##### Data to examine #####

(** Without overflow checks the amount less its fee wraps: a pool of a million each quotes an
    output of 996 for an input of 34130628577827328331331455108503329, which would take
    all but one unit of the reserve. *)
Theorem unchecked_quote_wraps :
  let amount := 34130628577827328331331455108503329 in
  fst <$> match Impact.quote_constant_product false amount 1000000 1000000 30 with Ok r => Some r | Err _ => None end = Some 996 ∧
  (amount * 9970 / 10000) * 1000000 / (1000000 + amount * 9970 / 10000) = 999999.
Proof. split; by vm_compute. Qed.

Lemma reverse_quote_sufficient_witness :
  Impact.quote_constant_product_reverse true 98715 10000000 10000000 30 = Ok (100001, 130) ∧
  Impact.quote_constant_product true 100001 10000000 10000000 30 = Ok (98715, 130) ∧ 98715 <= 98715.
Proof.
  split; [reflexivity|]. split; [reflexivity|].
  apply (reverse_quote_sufficient true 98715 10000000 10000000 30 100001 130 98715 130);
    [vm_compute; discriminate|vm_compute; split; discriminate|vm_compute; split; discriminate|reflexivity|reflexivity].
Defined.

Lemma book_walks_down_witness :
  let levels := [(10000000, 600); (11000000, 500); (12000000, 500)] in
  Impact.calculate_impact true 1000 levels = Ok (400, 10400000, [(600, 10000000); (400, 11000000)]) ∧
  walks_down 1000 levels [(600, 10000000); (400, 11000000)].
Proof.
  intros levels. split; [reflexivity|].
  apply (book_walks_down 1000 levels 400 10400000 [(600, 10000000); (400, 11000000)]). reflexivity.
Defined.

Lemma market_compactable : compactable market.
Proof. split; [vm_compute; discriminate|]. repeat (apply Forall_cons; split; [discriminate|]). apply Forall_nil_2. Qed.

Lemma compaction_faithful_witness :
  ∃ l, Compaction.to_edges (Compaction.from_edges market) = Some l ∧ l ≡ₚ market ∧
    find_paths default_config $"XLM" $"USDC" l 1000000 default_policy =
    find_paths default_config $"XLM" $"USDC" market 1000000 default_policy.
Proof.
  destruct (compaction_faithful market market_compactable) as (l & sources & E & Hp & _ & _ & Hf). exists l.
  exact (conj E (conj Hp (Hf default_config $"XLM" $"USDC" 1000000 default_policy))).
Defined.

Lemma update_in_place_witness :
  ∃ l, update_list $"XLM" $"book:1" 7 fzero market = Some l ∧
    Compaction.update_edge (Compaction.from_edges market) $"XLM" $"book:1" 7 fzero = Ok (Compaction.from_edges l, true).
Proof. eexists. split; [reflexivity|]. apply (update_in_place market). vm_compute. discriminate. Defined.


(** The order book fails, and the pool takes its place. *)
Definition outage : SimulationScenario :=
  mkSimulationScenario $"outage" $"XLM" $"USDC" 1000000 [MarketShock.VenueOutage $"book:1"; MarketShock.PriceJump $"book:1" (of_int 1)] 1.

Lemma outage_avoided_witness :
  ∃ r, Simulator.run_scenario true (Optimizer.new default_config None) outage market default_policy (λ _, 5) (λ _, 5) = Some (Ok r) ∧
    h_venue_ref <$> path_hops (selected_path (baseline r)) = [$"book:1"] ∧
    ∀ hop, hop ∈ path_hops (selected_path (shocked r)) → h_venue_ref hop ≠ $"book:1".
Proof.
  eexists. split; [vm_compute; reflexivity|]. split; [reflexivity|].
  intros hop Hh. eapply (outage_avoided true (Optimizer.new default_config None) outage market default_policy (λ _, 5) (λ _, 5));
    [apply market_compactable|reflexivity|left|vm_compute; reflexivity|left|exact Hh].
Defined.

#####

Work to complete:
Search the entries above for the string "true". Copy each line in which it appears.

Written answer:
  Impact.quote_constant_product_reverse true 98715 10000000 10000000 30 = Ok (100001, 130) ∧
  Impact.quote_constant_product true 100001 10000000 10000000 30 = Ok (98715, 130) ∧ 98715 <= 98715.
  apply (reverse_quote_sufficient true 98715 10000000 10000000 30 100001 130 98715 130);
  Impact.calculate_impact true 1000 levels = Ok (400, 10400000, [(600, 10000000); (400, 11000000)]) ∧
    Compaction.update_edge (Compaction.from_edges market) $"XLM" $"book:1" 7 fzero = Ok (Compaction.from_edges l, true).
  ∃ r, Simulator.run_scenario true (Optimizer.new default_config None) outage market default_policy (λ _, 5) (λ _, 5) = Some (Ok r) ∧
  intros hop Hh. eapply (outage_avoided true (Optimizer.new default_config None) outage market default_policy (λ _, 5) (λ _, 5));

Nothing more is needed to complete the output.